Unfortunately, though it added clarity for glass containers, the new statute has sometimes been construed to restrict packaging only to glass bottles (albeit of any color) and/or to not allow plastic containers to be clear.

Current Regulations (post AB 1222) for Cannabis Beverage Packaging

SECTION 1. Section 26120 of the Business and Professions Code is amended to read:

  • (a) Prior to delivery or sale at a retailer, cannabis and cannabis products shall be labeled and placed in a tamper-evident, child-resistant package and shall include a unique identifier for the purposes of identifying and tracking cannabis and cannabis products. If the cannabis or cannabis product contains multiple servings, the package shall also be resealable.
  • (b) Packages and labels shall not be made to be attractive to children.
  • (c) All cannabis and cannabis product labels and inserts shall include the following information prominently displayed in a clear and legible fashion in accordance with the requirements, including font size, prescribed by the department:
    • (1) The following statements, in bold print:
      • (A) For cannabis: “GOVERNMENT WARNING: THIS PACKAGE CONTAINS CANNABIS, A SCHEDULE I CONTROLLED SUBSTANCE. KEEP OUT OF REACH OF CHILDREN AND ANIMALS. CANNABIS MAY ONLY BE POSSESSED OR CONSUMED BY PERSONS 21 YEARS OF AGE OR OLDER UNLESS THE PERSON IS A QUALIFIED PATIENT. CANNABIS USE WHILE PREGNANT OR BREASTFEEDING MAY BE HARMFUL. CONSUMPTION OF CANNABIS IMPAIRS YOUR ABILITY TO DRIVE AND OPERATE MACHINERY. PLEASE USE EXTREME CAUTION.”
      • (B) For cannabis products: “GOVERNMENT WARNING: THIS PRODUCT CONTAINS CANNABIS, A SCHEDULE I CONTROLLED SUBSTANCE. KEEP OUT OF REACH OF CHILDREN AND ANIMALS. CANNABIS PRODUCTS MAY ONLY BE POSSESSED OR CONSUMED BY PERSONS 21 YEARS OF AGE OR OLDER UNLESS THE PERSON IS A QUALIFIED PATIENT. THE INTOXICATING EFFECTS OF CANNABIS PRODUCTS MAY BE DELAYED UP TO TWO HOURS. CANNABIS USE WHILE PREGNANT OR BREASTFEEDING MAY BE HARMFUL. CONSUMPTION OF CANNABIS PRODUCTS IMPAIRS YOUR ABILITY TO DRIVE AND OPERATE MACHINERY. PLEASE USE EXTREME CAUTION.”
    • (2) For packages containing only dried flower, the net weight of cannabis in the package.
    • (3) Identification of the type of cannabis or cannabis product and the date of packaging.
    • (4) The appellation of origin, if any.
    • (5) List of pharmacologically active ingredients, including, but not limited to, tetrahydrocannabinol (THC), cannabidiol (CBD), and other cannabinoid content, the THC and other cannabinoid amount in milligrams per serving, servings per package, and the THC and other cannabinoid amount in milligrams for the package total.
    • (6) A warning if nuts or other known allergens are used.
    • (7) Information associated with the unique identifier issued by the department.
    • (8) For a medicinal cannabis product sold at a retailer, the statement “FOR MEDICAL USE ONLY.”
    • (9) Any other requirement set by the department.
  • (d) Only generic food names may be used to describe the ingredients in edible cannabis products.
  • (e) Cannabis beverages may be packaged in glass containers that are clear or any color.
  • (f) In the event the Attorney General determines that cannabis is no longer a Schedule I controlled substance under federal law, the label prescribed in subdivision (c) shall no longer require a statement that cannabis is a Schedule I controlled substance.

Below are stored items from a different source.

(** [assert_noop!]: the error, and an unchanged storage *)
Definition correct_error_for_none_value : bool :=
  match Template.dispatch (signed 1) Template.Call_cause_error new_test_ext with
  | (Err (Template.Module Template.NoneValue), s) =>
      bool_decide (Template.Something s = None) && bool_decide (length (Template.events s) = 0%nat)
  | _ => false
  end.

Definition unit_tests : list bool :=
  [ test_genesis_config; test_difficulty_adjustment_increase;
    test_difficulty_adjustment_decrease; test_staking_basic;
    test_staking_escrow_and_unstaking_returns_funds; test_staking_below_minimum;
    test_staking_multiple_times; test_unstaking_basic; test_unstaking_without_stake;
    test_unstaking_more_than_staked; test_block_reward_calculation;
    test_pow_verification_enhanced; test_pow_verification_different_algorithms;
    test_block_header_validation_sequence;
    test_block_header_validation_wrong_number; test_block_header_validation_wrong_parent;
    test_submit_block_tracks_miner_and_validate_block_distributes_rewards;
    test_multiple_validators_staking; test_phase_transitions; test_last_active_block_tracking;
    test_difficulty_storage; test_slashing_records_storage; test_double_sign_reports;
    test_invalid_block_reports; it_works_for_default_value; correct_error_for_none_value ].

(** The model passes the unit tests; the two tests of the selection pass for every
    seed, not only for the one the tests use. *)
Theorem unit_tests_pass :
  forallb id unit_tests = true ∧
  ∀ seed, test_validator_selection_weighted seed = true ∧
          test_validator_selection_empty seed = true.
Proof.
  split; [by vm_compute|]. intros seed. split; [|done].
  unfold test_validator_selection_weighted.
  match goal with |- match select_pos_validator 0 ?l seed with _ => _ end = true =>
    pose proof (select_pos_correct (AccountId := AccountId) 0 l seed ltac:(by repeat constructor) ltac:(by vm_compute))
      as Hsel; destruct (select_pos_validator (AccountId := AccountId) 0 l seed) as [[sel|]|]; [|done|done]
  end.
  destruct Hsel as (l1 & x & l2 & Heq & -> & _).
  assert (Hin : x ∈ l1 ++ x :: l2) by (apply elem_of_app; right; left).
  rewrite <-Heq in Hin. rewrite !elem_of_cons, elem_of_nil in Hin.
  by destruct Hin as [->|[->|[->|[]]]].
Qed.
(** * messaging_service: identity resolution, conversation threading,
      delivery with retry, and the request orchestrator.

    A shallow embedding of [src/utils/util.py], [src/utils/db_util.py] and
    [src/app.py].  Python values that come from the decoded request body are
    modelled by the inductive [json]; the process-wide SQLAlchemy session is
    an explicit [world] threaded through a state-and-exception monad; the
    remote endpoint and the uuid source are oracles stored in the world. *)

From Stdlib Require Import ZArith Ascii String List Lia.
From stdpp Require Import base option list gmap strings.

Local Open Scope string_scope.
Local Open Scope Z_scope.

(** ** Python strings

    Strings are sequences of ASCII characters.  The three operations below
    are [str.strip], [str.lower] and [str.replace("Z", "+00:00")]. *)

Module PyStr.

(** [str.isspace] on the ASCII range: TAB, LF, VT, FF, CR, FS, GS, RS, US
    and the blank. *)
Definition isspace (c : ascii) : bool :=
  let n := nat_of_ascii c in
  ((9 <=? n) && (n <=? 13) || (28 <=? n) && (n <=? 32))%nat.

Fixpoint lstrip (s : string) : string :=
  match s with
  | EmptyString => EmptyString
  | String c s' => if isspace c then lstrip s' else s
  end.

Fixpoint rstrip (s : string) : string :=
  match s with
  | EmptyString => EmptyString
  | String c s' =>
      match rstrip s' with
      | EmptyString => if isspace c then EmptyString else String c EmptyString
      | r => String c r
      end
  end.

Definition strip (s : string) : string := rstrip (lstrip s).

Definition lower_char (c : ascii) : ascii :=
  let n := nat_of_ascii c in
  if ((65 <=? n) && (n <=? 90))%nat then ascii_of_nat (n + 32) else c.

Fixpoint lower (s : string) : string :=
  match s with
  | EmptyString => EmptyString
  | String c s' => String (lower_char c) (lower s')
  end.

Fixpoint contains_char (c : ascii) (s : string) : bool :=
  match s with
  | EmptyString => false
  | String d s' => if Ascii.eqb c d then true else contains_char c s'
  end.

(** [s.replace(c, by)] for a one-character pattern. *)
Fixpoint replace_char (c : ascii) (by_ : string) (s : string) : string :=
  match s with
  | EmptyString => EmptyString
  | String d s' =>
      if Ascii.eqb c d then by_ +:+ replace_char c by_ s'
      else String d (replace_char c by_ s')
  end.

(** [sep.join(l)]. *)
Definition join (sep : string) (l : list string) : string :=
  String.concat sep l.

(** [sorted(l)] on strings: a stable insertion sort under the code-point
    order [String.ltb]. *)
Fixpoint insert_sorted (x : string) (l : list string) : list string :=
  match l with
  | [] => [x]
  | y :: l' => if String.ltb x y then x :: y :: l' else y :: insert_sorted x l'
  end.

Definition sorted (l : list string) : list string :=
  fold_left (fun acc x => insert_sorted x acc) l [].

Amendments to the Current Law as Proposed by AB 1646

AB 1646 amends the current law to authorize cannabis beverages to be packaged in a compliant container that is clear or opaque and differently colored. Per AB 1646, cannabis beverage packaging regulations would allow for non-glass materials to package cannabis beverage products.

If passed, AB 1646 would amend Section 26120 (e), of the California Business and Professions Code to read:

(e) Cannabis beverages may be packaged in containers that are clear or any color.